Prince Edward Island could soon become a lobster nursery on the waves if climate change predictions hold water.

A number of scientists at a joint U.S.-Canada Lobster symposium underway in Charlottetown on Wednesday say a slight increase in water temperatures anticipated around the province over the next 50 years could have a significant impact on the number of lobsters in the waters off the Island.

“We have to be humble in how we predict stocks will change in the future,’’ said Dr. Remy Rochette of the University of New Brunswick.

“But for example, if the sea surface temperature increases by 2.5C, which it is expected to, growth will happen faster.”

In fact, larval development (baby lobster) would grow 20 days faster.

Graduate student Ryan Stanley said that could easily see P.E.I. become a strong incubator for the species.

“With the temperature increasing in P.E.I. waters and decreasing the number of days a baby lobster is susceptible, you have less predation and an increase in settlement size lobsters,” said the Summerside native.

The grandson of a Skinners Pond fishermen, Stanley is completing his doctorate at Memorial University in Newfoundland.

He is just one of a number of scientists giving plenary sessions during the three day event at the Rodd Charlottetown.

“Lobster is a complex beast,’’ said Rochette. “We just don’t have enough information to model all the possible impacts and complications and I think when we use these models to make predictions we have to understand that they have to be validated.”

In the past 30 years, lobster landings have been spectacular and continue to break records every year.

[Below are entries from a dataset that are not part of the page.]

(* ===== verification/CdiScenario.v ===== *)
(** * CDI on a concrete host

    One NVIDIA spec file in /etc/cdi: the theorems at work, and what a merge
    that was refused leaves behind. *)

From S2P Require Import Prelude Wire Controller Http HttpFacts Double Config DurationFacts EnvFile EnvFileFacts Json JsonFacts MiniPb Spec Oci OciFacts OciText OciSpec Cdi CdiFacts CdiResolve.

Definition gpu0 : cdi_device :=
  CDevice (lit "0") (Edits [] [] [CNode (lit "/dev/nvidia0") None 195 0 0 0 0] [] []).

Definition nvidia : cdi_spec_entry :=
  SpecEntry (lit "nvidia.com/gpu")
    (Edits [lit "NVIDIA_VISIBLE_DEVICES=void"] [CMount (lit "/usr/bin/nvidia-smi") (lit "/usr/bin/nvidia-smi") [lit "ro"]]
       [CNode (lit "/dev/nvidiactl") (Some (lit "c")) 195 255 438 0 0; CNode (lit "/dev/nvme0") (Some (lit "b")) 259 0 0 0 0]
       [CHook (lit "/usr/bin/nvidia-cdi-hook") [lit "create-symlinks"] [] 5] [44])
    [CDevice (lit "1") no_edits; gpu0].

(** The file as a vendor tool writes it: the devices first, members that do
    not matter, no member for what is empty, and the hook of the older form. *)
Definition nvidia_doc : jval :=
  let str (s : string) := JStr (lit s) in
  JObj [
    (lit "devices", JArr [
       JObj [(lit "annotations", JObj []); (lit "name", str "1")];
       JObj [(lit "containerEdits", JObj [(lit "deviceNodes", JArr [
                JObj [(lit "minor", JInt 0); (lit "major", JInt 195); (lit "path", str "/dev/nvidia0")]])]);
             (lit "name", str "0")]]);
    (lit "kind", str "nvidia.com/gpu");
    (lit "cdiVersion", str "0.5.0");
    (lit "containerEdits", JObj [
       (lit "hooks", JArr [
          JObj [(lit "hookName", str "poststart"); (lit "path", str "/bin/true")];
          JObj [(lit "createContainer", JArr [
             JObj [(lit "timeout", JInt 5); (lit "args", JArr [str "create-symlinks"]);
                   (lit "path", str "/usr/bin/nvidia-cdi-hook")]])]]);
       (lit "additionalGIDs", JArr [JInt 44]);
       (lit "deviceNodes", JArr [
          JObj [(lit "path", str "/dev/nvidiactl"); (lit "type", str "c"); (lit "major", JInt 195);
                (lit "minor", JInt 255); (lit "fileMode", JInt 438)];
          JObj [(lit "path", str "/dev/nvme0"); (lit "type", str "b"); (lit "major", JInt 259);
                (lit "minor", JInt 0)]]);
       (lit "env", JArr [str "NVIDIA_VISIBLE_DEVICES=void"]);
       (lit "mounts", JArr [
          JObj [(lit "hostPath", str "/usr/bin/nvidia-smi"); (lit "containerPath", str "/usr/bin/nvidia-smi");
                (lit "options", JArr [str "ro"])]])])].

Definition nvidia_file : bytes := render nvidia_doc.

Lemma nvidia_stated : states_spec nvidia_doc nvidia.
Proof.
  split; [done|]. split; [reflexivity|]. split.
  - split; [done|]. split; [by repeat constructor|]. split; [by repeat constructor|].
    split; [by repeat constructor|]. split; [|by repeat constructor].
    eapply (hooks_other _ _ (lit "poststart")); [done | reflexivity | by repeat constructor | done | reflexivity |].
    eapply (hooks_grouped _ _ _ [_] []); [done | reflexivity | reflexivity | by repeat constructor | constructor].
  - constructor; [|constructor; [|constructor]]; (split; [done|]; split; [reflexivity|]); [done|].
    split; [done|]. by repeat constructor.
Qed.

Definition host_readdir (dir : cstring) : option (list cstring) :=
  if streq dir STRIM_CDI_DIR_ETC then Some [lit "README"; lit "nvidia.json"] else None.
Definition host_read_file (path : cstring) : option bytes :=
  if streq path (lit "/etc/cdi/nvidia.json") then Some nvidia_file else None.
Definition host_stat (dir : cstring) : bool := streq dir STRIM_CDI_DIR_ETC.

Definition gpu_ref : strim_cdi_ref := CdiRef (lit "nvidia.com") (lit "gpu") (lit "0").

Lemma nvidia_wf : spec_wf nvidia.
Proof.
  unfold spec_wf, edits_wf, mount_wf, node_wf, hook_wf, c_text, nvidia. cbn. by_decide.
Qed.

Lemma demo_host :
  cdi_host read_json host_readdir host_read_file host_stat (lit "nvidia.com/gpu=0") gpu_ref [nvidia] [] nvidia gpu0.
Proof.
  constructor.
  - split; [reflexivity|]. unfold ref_wf. by_decide.
  - apply holds_other; [reflexivity|]. apply (holds_spec _ _ _ _ _ nvidia_file nvidia_doc); [reflexivity..| | | | |constructor].
    + vm_compute. discriminate.
    + vm_compute. reflexivity.
    + apply nvidia_stated.
    + apply nvidia_wf.
  - reflexivity.
  - apply Nat.leb_le. reflexivity.
  - reflexivity.
  - split; reflexivity.
  - reflexivity.
Qed.

Lemma gpu_spec_inputs : inputs_ok gpu_spec gpu_image (Some (lit "strim")) (lit "norm") None.
Proof. constructor; unfold mount_ok, hook_ok, cdi_mount_ok, device_ok, id_ok, texts_ok, text_ok; by_decide. Qed.


(** A spec with 300 mounts is resolved, its merge is refused, and the edits
    stay pending: the next container to be created copies them past the end
    of the module's array of 256 mounts. *)
Definition wide_spec : cdi_spec_entry :=
  SpecEntry (lit "nvidia.com/gpu")
    (Edits [] (replicate 300 (CMount (lit "/a") (lit "/a") [])) [] [] []) [gpu0].

Example refused_merge_stays_pending :
  let st := CdiState (Some [wide_spec]) true no_edits false in
  let '(rc, st1, _) := strim_cdi_resolve (fun _ => true) (Some gpu_ref) st in
  let '(rc', st2) := strim_cdi_merge_edits (Some gpu_spec) st1 in
  rc = 0 /\ rc' = STRIM_CDI_ERR_PARSE /\ pending_for_container st2 = Undefined.
Proof. vm_compute. done. Qed.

Wendy Watson-Wright, regional director general for the Gulf Region with Fisheries and Oceans Canada, said lobster is Canada’s most valuable seafood export with 2,800 tonnes landed in the Gulf region in 2014 valued at $240 million.

The warming of the water in some Canadian lobster producing grounds is actually causing baby lobsters to stick closer to home.

“But let’s not get carried away,” said Rochette. “The devil is in the details.”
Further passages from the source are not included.